Should I take a multivitamin?

Should I take a multivitamin?

With so many supplements on the market, it’s difficult to differentiate between products that can help you improve your overall health and those that are simply a waste of money or even worse, potentially harmful. A multivitamin can be helpful if used properly.

The American Diet’s Need for Supplements.

Micronutrients are substances that the body needs in tiny amounts to regulate essential body functions. These vitamins and minerals are normally found in nutrient dense foods (fruits, vegetables, whole grains), but with the advent of the modern American diet, the intake of these foods has steadily decreased while the intake of energy dense, empty calorie foods has skyrocketed. These processed foods are very high in energy but provide little in the way of these essential nutrients which creates the illusion that supplements can fix bad diets.

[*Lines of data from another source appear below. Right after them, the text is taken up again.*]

(* ===== verification/Entry.v ===== *)
(** * kernel.c: from the boot loader to the shell

    entry prints what the multiboot loader left in memory, fills in the two
    system descriptors of the descriptor table, calls the initialisers of the
    other files in turn and executes the shell.  Its state is the kernel's and
    what belongs to the processor: the interrupt masks, the descriptors, the
    registers that name them and the interrupt flag. *)

From S2P Require Import Prelude Memory Bits Ports Pic Rtc Console Printing Keyboard Paging FileSys.
From S2P Require Import Process Exec.

(** ** multiboot.h

    The fields of a [multiboot_info_t], a [module_t] and a [memory_map_t] at an
    address. *)

Definition MULTIBOOT_BOOTLOADER_MAGIC := 0x2BADB002.

Definition mbi_flags (mbi : Z) : Z := mbi.
Definition mem_lower (mbi : Z) : Z := mbi + 4.
Definition mem_upper (mbi : Z) : Z := mbi + 8.
Definition boot_device (mbi : Z) : Z := mbi + 12.
Definition cmdline (mbi : Z) : Z := mbi + 16.
Definition mods_count (mbi : Z) : Z := mbi + 20.
Definition mods_addr (mbi : Z) : Z := mbi + 24.
Definition elf_sec (mbi : Z) : Z := mbi + 28.
Definition mmap_length (mbi : Z) : Z := mbi + 44.
Definition mmap_addr (mbi : Z) : Z := mbi + 48.

Definition mod_start (m : Z) : Z := m.
Definition mod_end (m : Z) : Z := m + 4.
Definition module_size := 16.

Definition map_size (a : Z) : Z := a.
Definition base_addr_low (a : Z) : Z := a + 4.
Definition base_addr_high (a : Z) : Z := a + 8.
Definition length_low (a : Z) : Z := a + 12.
Definition length_high (a : Z) : Z := a + 16.
Definition map_type (a : Z) : Z := a + 20.

(** ** x86_desc.h: segment descriptors

    A [seg_desc_t] is a 64-bit word; these are its bit fields. *)

Definition KERNEL_DS := 0x18.
Definition KERNEL_TSS := 0x30.
Definition KERNEL_LDT := 0x38.
Definition TSS_SIZE := 104.

(** From x86_desc.S: the sizes of the two structures, less 1. *)
Definition ldt_size := 4 * 8 - 1.
Definition tss_size := 104 - 1.

Definition seg_lim_15_00 := set_bits 0 16.
Definition base_15_00 := set_bits 16 16.
Definition base_23_16 := set_bits 32 8.
Definition seg_type := set_bits 40 4.
Definition seg_sys := set_bits 44 1.
Definition seg_dpl := set_bits 45 2.
Definition seg_present := set_bits 47 1.
Definition seg_lim_19_16 := set_bits 48 4.
Definition seg_avail := set_bits 52 1.
Definition seg_reserved := set_bits 53 1.
Definition seg_opsize := set_bits 54 1.
Definition granularity := set_bits 55 1.
Definition base_31_24 := set_bits 56 8.

Definition SET_LDT_PARAMS (addr lim w : Z) : Z :=
  let w := base_31_24 (Z.shiftr (Z.land (u32 addr) 0xFF000000) 24) w in
  let w := base_23_16 (Z.shiftr (Z.land (u32 addr) 0x00FF0000) 16) w in
  let w := base_15_00 (Z.land (u32 addr) 0x0000FFFF) w in
  let w := seg_lim_19_16 (Z.shiftr (Z.land lim 0x000F0000) 16) w in
  seg_lim_15_00 (Z.land lim 0x0000FFFF) w.

Definition SET_TSS_PARAMS (addr lim w : Z) : Z :=
  let w := base_31_24 (Z.shiftr (Z.land (u32 addr) 0xFF000000) 24) w in
  let w := base_23_16 (Z.shiftr (Z.land (u32 addr) 0x00FF0000) 16) w in
  let w := base_15_00 (Z.land (u32 addr) 0x0000FFFF) w in
  let w := seg_lim_19_16 (Z.shiftr (Z.land lim 0x000F0000) 16) w in
  seg_lim_15_00 (Z.land lim 0x0000FFFF) w.

(** The two local variables of entry; [w] is what they hold uninitialised. *)
Definition the_ldt_desc (ldt w : Z) : Z :=
  let w := granularity 0 w in
  let w := seg_opsize 1 w in
  let w := seg_reserved 0 w in
  let w := seg_avail 0 w in
  let w := seg_present 1 w in
  let w := seg_dpl 0 w in
  let w := seg_sys 0 w in
  let w := seg_type 0x2 w in
  SET_LDT_PARAMS ldt ldt_size w.

Definition the_tss_desc (tss w : Z) : Z :=
  let w := granularity 0 w in
  let w := seg_opsize 0 w in
  let w := seg_reserved 0 w in
  let w := seg_avail 0 w in
  let w := seg_lim_19_16 (Z.land TSS_SIZE 0x000F0000) w in
  let w := seg_present 1 w in
  let w := seg_dpl 0 w in
  let w := seg_sys 0 w in
  let w := seg_type 0x9 w in
  let w := seg_lim_15_00 (Z.land TSS_SIZE 0x0000FFFF) w in
  SET_TSS_PARAMS tss tss_size w.

(** ** State *)

Record machine (D : Type) := Machine {
  kern : kernel D;
  masks : pic;                     (* the globals of i8259.c *)
  ldt_desc_ptr : Z;                (* the two descriptors in the GDT *)
  tss_desc_ptr : Z;
  ldtr : Z;                        (* the selectors in LDTR and TR *)
  tr : Z;
  ldt_segment_selector : Z;        (* fields of [tss]; esp0 is the kernel's *)
  ss0 : Z;
  interrupt_flag : bool
}.
Arguments Machine {D} _ _ _ _ _ _ _ _ _.
Arguments kern {D} _.
Arguments masks {D} _.
Arguments ldt_desc_ptr {D} _.
Arguments tss_desc_ptr {D} _.
Arguments ldtr {D} _.
Arguments tr {D} _.
Arguments ldt_segment_selector {D} _.
Arguments ss0 {D} _.
Arguments interrupt_flag {D} _.

(** How entry ends: back in boot.S, which halts with interrupts off; in the
    hlt loop, when the shell could not be executed; in a program; or, which
    execute does not do, in an older frame. *)
Inductive boot_end :=
  | Back
  | Spinning
  | Program (f : iret_frame)
  | Older (sp bp v : Z).

Definition left_by (c : control) : boot_end :=
  match c with
  | Return _ => Spinning
  | Enter f => Program f
  | Resume sp bp v => Older sp bp v
  end.

(** iret loads the flags of its frame; execute changes them nowhere else. *)
Definition flag_after (c : control) (b : bool) : bool :=
  match c with Enter f => fr_if f | _ => b end.

(** ** The literals *)

Definition line_of_format (s : string) : list Z := codes s ++ [10].

Definition INVALID_MAGIC := line_of_format "Invalid magic number: 0x%#x".
Definition FLAGS := line_of_format "flags = 0x%#x".
Definition MEM := line_of_format "mem_lower = %uKB, mem_upper = %uKB".
Definition BOOT_DEVICE := line_of_format "boot_device = 0x%#x".
Definition CMDLINE := line_of_format "cmdline = %s".
Definition MODULE_LOADED := line_of_format "Module %d loaded at address: 0x%#x".
Definition MODULE_ENDS := line_of_format "Module %d ends at address: 0x%#x".
Definition FIRST_BYTES := line_of_format "First few bytes of module:".
Definition BYTE := codes "0x%x ".
Definition LINE_END : list Z := [10].
Definition BOTH_BITS := line_of_format "Both bits 4 and 5 are set.".
Definition ELF_SEC := line_of_format "elf_sec: num = %u, size = 0x%#x, addr = 0x%#x, shndx = 0x%#x".
Definition MMAP := line_of_format "mmap_addr = 0x%#x, mmap_length = 0x%x".
Definition MMAP_ENTRY :=
  line_of_format " size = 0x%x,     base_addr = 0x%#x%#x" ++
  line_of_format "     type = 0x%x,  length    = 0x%#x%#x".
Definition SHELL := codes "shell".

Definition PAGE_TEST := line_of_format "--------------Page test---------------".
Definition EXPECTED := line_of_format "Expected outout: page falut exception!".

Section operations.
Context `{PortIO D} (y : layout).
(** Where the literals, printf's buffer and the two structures are. *)
Context (lit : list Z → Z) (conv ldt tss : Z).
Implicit Types (k : kernel D) (s : machine D).

Definition CHECK_FLAG (flags bit : Z) : bool := negb (Z.land flags (Z.shiftl 1 bit) =? 0).

Definition word k (a : Z) : Z := rd32 (kmem k) a.

Definition tell (format : list Z) (args : list Z) k : res (kernel D) :=
  c ← say conv lit format args (kcon (term k)); Ok (set_kcon c k).

(** A part of the report, printed when its bit of the flags is set. *)
Definition when_flag (mbi bit : Z) (part : kernel D → res (kernel D)) k : res (kernel D) :=
  if CHECK_FLAG (word k (mbi_flags mbi)) bit then part k else Ok k.

Definition say_mem (mbi : Z) k : res (kernel D) :=
  tell MEM [word k (mem_lower mbi); word k (mem_upper mbi)] k.
Definition say_boot_device (mbi : Z) k : res (kernel D) :=
  tell BOOT_DEVICE [word k (boot_device mbi)] k.
Definition say_cmdline (mbi : Z) k : res (kernel D) :=
  tell CMDLINE [word k (cmdline mbi)] k.

(** The first 16 bytes; a [char] is passed as an [int]. *)
Definition say_bytes (m : Z) k : res (kernel D) :=
  whileM (λ '(k, i),
    if i <? 16 then
      k ← tell BYTE [u32 (s8 (rd (kmem k) (u32 (word k (mod_start m) + i))))] k; Ok (inl (k, i + 1))
    else Ok (inr k)) (k, 0).

Definition say_module (mod_count m : Z) k : res (kernel D) :=
  k ← tell MODULE_LOADED [u32 mod_count; word k (mod_start m)] k;
  k ← tell MODULE_ENDS [u32 mod_count; word k (mod_end m)] k;
  k ← tell FIRST_BYTES [] k;
  k ← say_bytes m k;
  tell LINE_END [] k.

Definition say_modules (mbi : Z) k : res (kernel D) :=
  whileM (λ '(k, mod_count, m),
    if u32 mod_count <? word k (mods_count mbi) then
      k ← say_module mod_count m k; Ok (inl (k, mod_count + 1, u32 (m + module_size)))
    else Ok (inr k)) (k, 0, word k (mods_addr mbi)).

Definition say_elf (mbi : Z) k : res (kernel D) :=
  let e := elf_sec mbi in
  tell ELF_SEC [word k e; word k (e + 4); word k (e + 8); word k (e + 12)] k.

Definition say_map_entry (mmap : Z) k : res (kernel D) :=
  tell MMAP_ENTRY [word k (map_size mmap); word k (base_addr_high mmap); word k (base_addr_low mmap);
    word k (map_type mmap); word k (length_high mmap); word k (length_low mmap)] k.

Definition say_map (mbi : Z) k : res (kernel D) :=
  k ← tell MMAP [word k (mmap_addr mbi); word k (mmap_length mbi)] k;
  whileM (λ '(k, mmap),
    if mmap <? u32 (word k (mmap_addr mbi) + word k (mmap_length mbi)) then
      k ← say_map_entry mmap k; Ok (inl (k, u32 (mmap + word k (map_size mmap) + 4)))
    else Ok (inr k)) (k, word k (mmap_addr mbi)).

(** The report up to the check of the two exclusive bits, and behind it. *)
Definition report_head (mbi : Z) k : res (kernel D) :=
  k ← tell FLAGS [word k (mbi_flags mbi)] k;
  k ← when_flag mbi 0 (say_mem mbi) k;
  k ← when_flag mbi 1 (say_boot_device mbi) k;
  k ← when_flag mbi 2 (say_cmdline mbi) k;
  when_flag mbi 3 (say_modules mbi) k.

Definition report_tail (mbi : Z) k : res (kernel D) :=
  k ← when_flag mbi 5 (say_elf mbi) k;
  when_flag mbi 6 (say_map mbi) k.

(** The processor marks the task's descriptor busy. *)
Definition lldt (desc : Z) (s : machine D) : machine D :=
  Machine (kern s) (masks s) (ldt_desc_ptr s) (tss_desc_ptr s) desc (tr s)
    (ldt_segment_selector s) (ss0 s) (interrupt_flag s).
Definition ltr (desc : Z) (s : machine D) : machine D :=
  Machine (kern s) (masks s) (ldt_desc_ptr s) (set_bits 41 1 1 (tss_desc_ptr s)) (ldtr s) desc
    (ldt_segment_selector s) (ss0 s) (interrupt_flag s).
Definition set_flag (b : bool) (s : machine D) : machine D :=
  Machine (kern s) (masks s) (ldt_desc_ptr s) (tss_desc_ptr s) (ldtr s) (tr s)
    (ldt_segment_selector s) (ss0 s) b.
Definition sti : machine D → machine D := set_flag true.

Definition set_kern k s : machine D :=
  Machine k (masks s) (ldt_desc_ptr s) (tss_desc_ptr s) (ldtr s) (tr s)
    (ldt_segment_selector s) (ss0 s) (interrupt_flag s).

(** The masks and the device behind the ports, together. *)
Definition on_ports (f : pic → D → pic * D) s : machine D :=
  let '(p, d) := f (masks s) (dev (kcon (term (kern s)))) in
  Machine (set_kcon (set_dev d (kcon (term (kern s)))) (kern s)) p (ldt_desc_ptr s)
    (tss_desc_ptr s) (ldtr s) (tr s) (ldt_segment_selector s) (ss0 s) (interrupt_flag s).

Definition init_ldt (w : Z) s : machine D :=
  lldt KERNEL_LDT (Machine (kern s) (masks s) (the_ldt_desc ldt w) (tss_desc_ptr s) (ldtr s) (tr s)
    (ldt_segment_selector s) (ss0 s) (interrupt_flag s)).

Definition init_tss (w : Z) s : machine D :=
  ltr KERNEL_TSS (Machine (set_esp0 0x800000 (kern s)) (masks s) (ldt_desc_ptr s)
    (the_tss_desc tss w) (ldtr s) (tr s) KERNEL_LDT KERNEL_DS (interrupt_flag s)).

(** The manual test: a read through a null pointer, [None] when the MMU has no
    mapping for it. *)
Definition test_paging k : res (kernel D * option Z) :=
  k ← tell PAGE_TEST [] k;
  k ← tell EXPECTED [] k;
  Ok (k, (λ x, s32 (rd32 (kmem k) 0)) <$> translate (paging_symbols y) (pages k) 0).

(** The devices and the file system, from the first module; rtc_init ends with
    an sti of its own. *)
Definition init_devices (mbi : Z) s : res (machine D) :=
  let s := on_ports (λ p d, (p, i8259_init d)) s in
  let module := word (kern s) (mods_addr mbi) in
  '(k, _) ← fs_call (filesystem_init (boot_block_at y) (word (kern s) (mod_start module))
                       (word (kern s) (mod_end module))) (kern s);
  Ok (sti (on_ports rtc_init (set_kern k s))).

Definition init_memory s : res (machine D) :=
  k ← update_pages y (init_paging (paging_symbols y)) (kern s);
  Ok (sti (set_kern k s)).

Definition init_terminal s : machine D :=
  let k := kern s in
  let k := set_kcon (clear_screen (kcon (term k))) k in
  let '(p, t) := keyboard_init (masks s) (term k) in
  Machine (set_term t k) p (ldt_desc_ptr s) (tss_desc_ptr s) (ldtr s) (tr s)
    (ldt_segment_selector s) (ss0 s) (interrupt_flag s).

(** [w_ldt] and [w_tss] are the uninitialised locals, [esp] and [ebp] the
    registers of execute. *)
Definition start_kernel (w_ldt w_tss mbi esp ebp : Z) s : res (machine D * boot_end) :=
  s ← init_devices mbi (init_tss w_tss (init_ldt w_ldt s));
  s ← init_memory s;
  let s := init_terminal s in
  '(k, c) ← execute y esp ebp (lit SHELL) (kern s);
  Ok (set_flag (flag_after c (interrupt_flag s)) (set_kern k s), left_by c).

Definition entry (w_ldt w_tss esp ebp magic addr : Z) s : res (machine D * boot_end) :=
  let k := kern s in
  let k := set_kcon (clear (kcon (term k))) k in
  if negb (magic =? MULTIBOOT_BOOTLOADER_MAGIC) then
    k ← tell INVALID_MAGIC [magic] k; Ok (set_kern k s, Back)
  else
    let mbi := addr in
    k ← report_head mbi k;
    if CHECK_FLAG (word k (mbi_flags mbi)) 4 && CHECK_FLAG (word k (mbi_flags mbi)) 5 then
      k ← tell BOTH_BITS [] k; Ok (set_kern k s, Back)
    else
      k ← report_tail mbi k;
      start_kernel w_ldt w_tss mbi esp ebp (set_kern k s).
End operations.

The Purpose of a Multivitamin

Multivitamins are an easy way to get an entire day’s worth of nutrients in one pill. Unfortunately, a multivitamin isn’t the best way to go for your nutrient needs. Food has a lot more nutrients than a single multivitamin and include antioxidants, fiber and omega 3 fatty acids, all of which can reduce the risk of cancer, heart disease and strokes.

The purpose of a multivitamin is not to replace a well balanced diet, but to supplement it. It’s nearly impossible to get 100% of your daily value of every single vitamin and mineral. You can however get close by eating a wide variety of fruits, vegetables, beans, nuts, seafood and whole grains.

Supplement Instead of Food?

So why can’t you simply supplement fiber, antioxidants, vitamins and minerals while eating all the junk you want? There are plenty of reasons why taking a pill rather than eating is a bad idea with the most important being that food works better. There have been studies that show foods work better than supplements at preventing disease.

Multivitamin use and the risk of mortality and cancer incidence: the multiethnic cohort study.

Vitamin and mineral supplements: do we really need them?

Multivitamin supplement use and risk of breast cancer: a meta-analysis.

Another reason you shouldn’t supplement while eating junk is because that junk can actually increase your risk of disease that some of these nutrients are supposed to prevent. Taking a multivitamin or fiber supplement will not help you very much when the majority of your diet is made up of saturated fat, sodium and sugar.

Eating foods that are high in these nutrients will help you stay away from junk. The foods that are high in vitamins, minerals, antioxidants and fiber will typically keep you full for a long period of time, killing any cravings and helping you to lower your calorie intake. This will also help you lose weight or stay within your healthy weight range.

The Bottom Line

Should you take a multivitamin? Yes. Multivitamins can help plug holes in a diet. Multivitamins shouldn’t be used in place of a balanced diet, but alongside one. Remember that a healthy diet is much better at preventing disease than a supplement.